Medicare Cards to Remove Social Security Numbers Part 2

The Centers for Medicare and Medicaid (CMS) officially recommends that you must destroy your old card and start immediately with the new one. However, my personal recommendation is slightly different: bring your new Medicare card with you and use it, but do not destroy the old one. Place your old card in a small clear plastic bag that indicates it is the old card and store it in a safe place. Your old card can be used as insurance in case of unexpected interruptions in the computer systems used by the government and your doctor or hospital while processing your claims. After all, when Obamacare was introduced, that is exactly what happened. Everyone remembers the massive computer problems with the state exchanges when Obamacare was introduced. But few realize that two of Colorado’s largest insurance companies, Kaiser and Anthem, also had serious computer problems the first year they introduced Obamacare.  Both the old and the new card will work theoretically until January 1, 2020. At this point, the government will no longer accept old Medicare cards and can destroy your old Medicare card. Ge a quote for an advantage plan here https://www.medicareadvantageplans2019.org

Be alert to fraud. Four things you should never do:

CMS warns consumers against fraud related to the introduction of new Medicare cards. The following are 4 things you must not do:

  1. Do not share your Medicare number or other personal information with people who contact you by email, phone, or in person, except you have given your permission in advance. If they say they are from Medicare, do not believe them, because Medicare will never call you to get information unless you have contacted them before.
  2. Never pay anyone to get a Medicare card. The cards are always free. If you lose your card and require a replacement, call Medicare for a free replacement card.
  3. Do not engage in surveys since this is another trick to obtain part of your personal information.
  4. Do not get involved in programs that claim to help you sign up for Medicare plan, from persons you do not know, limited-time offers, early discounts to get a Medicare card, or free medical services.

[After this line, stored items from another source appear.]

Definition AddScalar df (scalar : F) : DataFrame F := on_columns (floats_AddConst scalar) df.
Definition SubScalar df (scalar : F) : DataFrame F := AddScalar df (- scalar).
Definition MulScalar df (scalar : F) : DataFrame F := on_columns (floats_Scale scalar) df.
Definition DivScalar df (scalar : F) : DataFrame F := MulScalar df (1 / scalar).

(** ** Across assets *)

(** The values of one metric at one row, in asset order. *)
Definition row_values df (mi ti : nat) : list F :=
  (λ ai, default fnan (colSlice df ai mi !! ti)) <$> seq 0 (length (df_assets df)).

Definition across df (ticker : string) (pick_value : list F → F) : DataFrame F :=
  match df_err df with
  | Some e => WithErr e
  | None =>
      propagateAux df (build (df_times df) [mk_asset "" ticker] (df_metrics df) (df_freq df)
        ((λ mi, (λ ti, pick_value (row_values df mi ti)) <$> seq 0 (length (df_times df)))
           <$> seq 0 (length (df_metrics df))))
  end.

Definition pos_inf : F := 1 / 0.
Definition neg_inf : F := (- (1)) / 0.

Definition MaxAcrossAssets df : DataFrame F :=
  across df "MAX" (λ vals, fold_left (λ best v, if v >? best then v else best) vals neg_inf).
Definition MinAcrossAssets df : DataFrame F :=
  across df "MIN" (λ vals, fold_left (λ best v, if v <? best then v else best) vals pos_inf).

Definition CountWhere df m (predicate : F → bool) : DataFrame F :=
  match df_err df with
  | Some e => WithErr e
  | None =>
      match metricIndex df m with
      | None => WithErr ("CountWhere: metric " +:+ m +:+ " not found")%string
      | Some mi =>
          propagateAux df (build (df_times df) [mk_asset "" "COUNT"] [CountMetric] (df_freq df)
            [(λ ti, fold_left (λ count v, if predicate v then count + 1 else count) (row_values df mi ti) 0)
               <$> seq 0 (length (df_times df))])
      end
  end.

(** The index of the largest value of the row, the first among equals; index 0
    when no value exceeds minus infinity. *)
Definition arg_max (vals : list F) : nat :=
  (fold_left (λ acc iv : nat * F,
    if iv.2 >? acc.2 then iv else acc) (zip (seq 0 (length vals)) vals) (0%nat, neg_inf)).1.

Definition IdxMaxAcrossAssets df : list Asset :=
  match df_err df with
  | Some _ => []
  | None => omap (λ ti, df_assets df !! arg_max (row_values df 0 ti)) (seq 0 (length (df_times df)))
  end.

(** ** Over time *)
Definition Reduce df (reducer : list F → F) : DataFrame F :=
  match df_err df with
  | Some e => WithErr e
  | None =>
      build (match last (df_times df) with Some t => [t] | None => [] end)
        (df_assets df) (df_metrics df) (df_freq df) ((λ col, [reducer col]) <$> df_columns df)
  end.

Definition or_nan (f : list F → F) (col : list F) : F := match col with [] => fnan | _ => f col end.
Definition float_len (col : list F) (less : Z) : F := of_Z (Z.of_nat (length col) - less).

(** Sum of squared deviations over [n - 1]; 0 below two values. *)
Definition sample_var (col : list F) : F :=
  if (length col <? 2)%nat then 0
  else
    let m := stat_Mean col in
    fold_left (λ sum v, sum + (v - m) * (v - m)) col 0 / float_len col 1.

Definition frame_Mean df := Reduce df (or_nan stat_Mean).
Definition frame_Sum df := Reduce df floats_Sum.
Definition frame_Max df := Reduce df (or_nan floats_Max).
Definition frame_Min df := Reduce df (or_nan floats_Min).
Definition Variance df := Reduce df sample_var.

Context `{NumSqrt F} `{NumLog F}.

Definition sampleStd (values : list F) : F :=
  if (length values <? 2)%nat then 0
  else
    let m := stat_Mean values in
    fsqrt (fold_left (λ sum v, sum + (v - m) * (v - m)) values 0 / float_len values 1).
Definition frame_Std df := Reduce df sampleStd.

(** ** Covariance and correlation *)
Definition sampleCov (xs ys : list F) : F :=
  let count := Nat.min (length xs) (length ys) in
  if (count <? 2)%nat then 0
  else
    let mx := stat_Mean (take count xs) in
    let my := stat_Mean (take count ys) in
    fold_left (λ (sum : F) (p : F * F), sum + (p.1 - mx) * (p.2 - my)) (zip (take count xs) (take count ys)) 0
      / of_Z (Z.of_nat count - 1).

Definition pearsonCorr (xs ys : list F) : F :=
  let count := Nat.min (length xs) (length ys) in
  if (count <? 2)%nat then 0
  else
    let cov := sampleCov (take count xs) (take count ys) in
    let stdX := sampleStd (take count xs) in
    let stdY := sampleStd (take count ys) in
    if (stdX =? 0) || (stdY =? 0) then 0 else cov / (stdX * stdY).

(** All pairs of a list, the earlier element first. *)
Fixpoint pairs_of {A} (l : list A) : list (A * A) :=
  match l with
  | [] => []
  | x :: rest => (pair x <$> rest) ++ pairs_of rest
  end.

Definition last_times df : list Time := match last (df_times df) with Some t => [t] | None => [] end.

(** [mustNewDataFrame]: [None] is its panic on mismatched dimensions. *)
Definition mustNewDataFrame (times : list Time) (assets : list Asset) (metrics : list Metric)
    (freq : Frequency) (columns : list (list F)) : option (DataFrame F) :=
  match NewDataFrame times assets metrics freq columns with Ok df => Some df | Err _ => None end.

Definition cross_metric (stat : list F → list F → F) df a (lastTime : list Time) : option (DataFrame F) :=
  match df_assetIndex df !! CompositeFigi a with
  | None => Some empty_frame
  | Some ai =>
      match pairs_of (zip (seq 0 (length (df_metrics df))) (df_metrics df)) with
      | [] => Some empty_frame
      | pairs =>
          mustNewDataFrame lastTime [a] ((λ p, CompositeMetric p.1.2 p.2.2) <$> pairs) (df_freq df)
            ((λ p, [stat (colSlice df ai p.1.1) (colSlice df ai p.2.1)]) <$> pairs)
      end
  end.
Definition crossMetricCovariance := cross_metric sampleCov.
Definition crossMetricCorrelation := cross_metric pearsonCorr.

Definition cross_asset (stat : list F → list F → F) df (assets : list Asset) (lastTime : list Time) :
    option (DataFrame F) :=
  let found := omap (λ p : Asset * Asset,
    match df_assetIndex df !! CompositeFigi p.1, df_assetIndex df !! CompositeFigi p.2 with
    | Some i, Some j => Some (p, (i, j))
    | _, _ => None
    end) (pairs_of assets) in
  match found with
  | [] => Some empty_frame
  | _ =>
      mustNewDataFrame lastTime ((λ f, CompositeAsset f.1.1 f.1.2) <$> found) (df_metrics df) (df_freq df)
        (flat_map (λ f, (λ mi, [stat (colSlice df f.2.1 mi) (colSlice df f.2.2 mi)])
                          <$> seq 0 (length (df_metrics df))) found)
  end.
Definition crossAssetCovariance := cross_asset sampleCov.
Definition crossAssetCorrelation := cross_asset pearsonCorr.

Definition Covariance df (assets : list Asset) : option (DataFrame F) :=
  match df_err df with
  | Some e => Some (WithErr e)
  | None =>
      match assets with
      | [] => Some empty_frame
      | [a] => crossMetricCovariance df a (last_times df)
      | _ => crossAssetCovariance df assets (last_times df)
      end
  end.
Definition Correlation df (assets : list Asset) : option (DataFrame F) :=
  match df_err df with
  | Some e => Some (WithErr e)
  | None =>
      match assets with
      | [] => Some empty_frame
      | [a] => crossMetricCorrelation df a (last_times df)
      | _ => crossAssetCorrelation df assets (last_times df)
      end
  end.

(** ** Transforms *)
Definition rf_adjusted (period : nat) (rf : list F) (perYear : F) (col : list F) : list F :=
  (λ i, if (i <? period)%nat then fnan
        else
          let prev := default fnan (col !! (i - period)%nat) in
          let pctChange := (default fnan (col !! i) - prev) / prev in
          let rfSum := fsum (take period (drop (i - period + 1) rf)) in
          pctChange - rfSum / perYear / of_Z 100) <$> seq 0 (length col).

Definition RiskAdjustedPct df (period : nat) : DataFrame F :=
  match df_err df with
  | Some e => WithErr e
  | None =>
      match df_riskFreeRates df with
      | None => WithErr "RiskAdjustedPct: no risk-free rates attached"
      | Some rf => Apply df (rf_adjusted period rf (PeriodsPerYear (df_freq df)))
      end
  end.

NOTE: If someone communicates with you with any of the above tricks or you cancel your Medicare medical care if you do not share your personal information, hang up and call Medicare.  Contact the Federal Trade Commission if you suspect that you are a victim of identity theft, or believe you have provided personal information to someone you should not have. Is it even appropriate to issue my Medicare card and other personal information? Medicare or someone who represents Medicare will only call in these situations and request personal information: A Medicare drug or health policy (such as a Medicare Advantage plan) may call you if you are a member of the plan already. The broker or agent who helped you join can also call you. A Customer Service Representative from Medicare can call you if you have called and left a message before, or if a Medicare representative tells you that they will call you.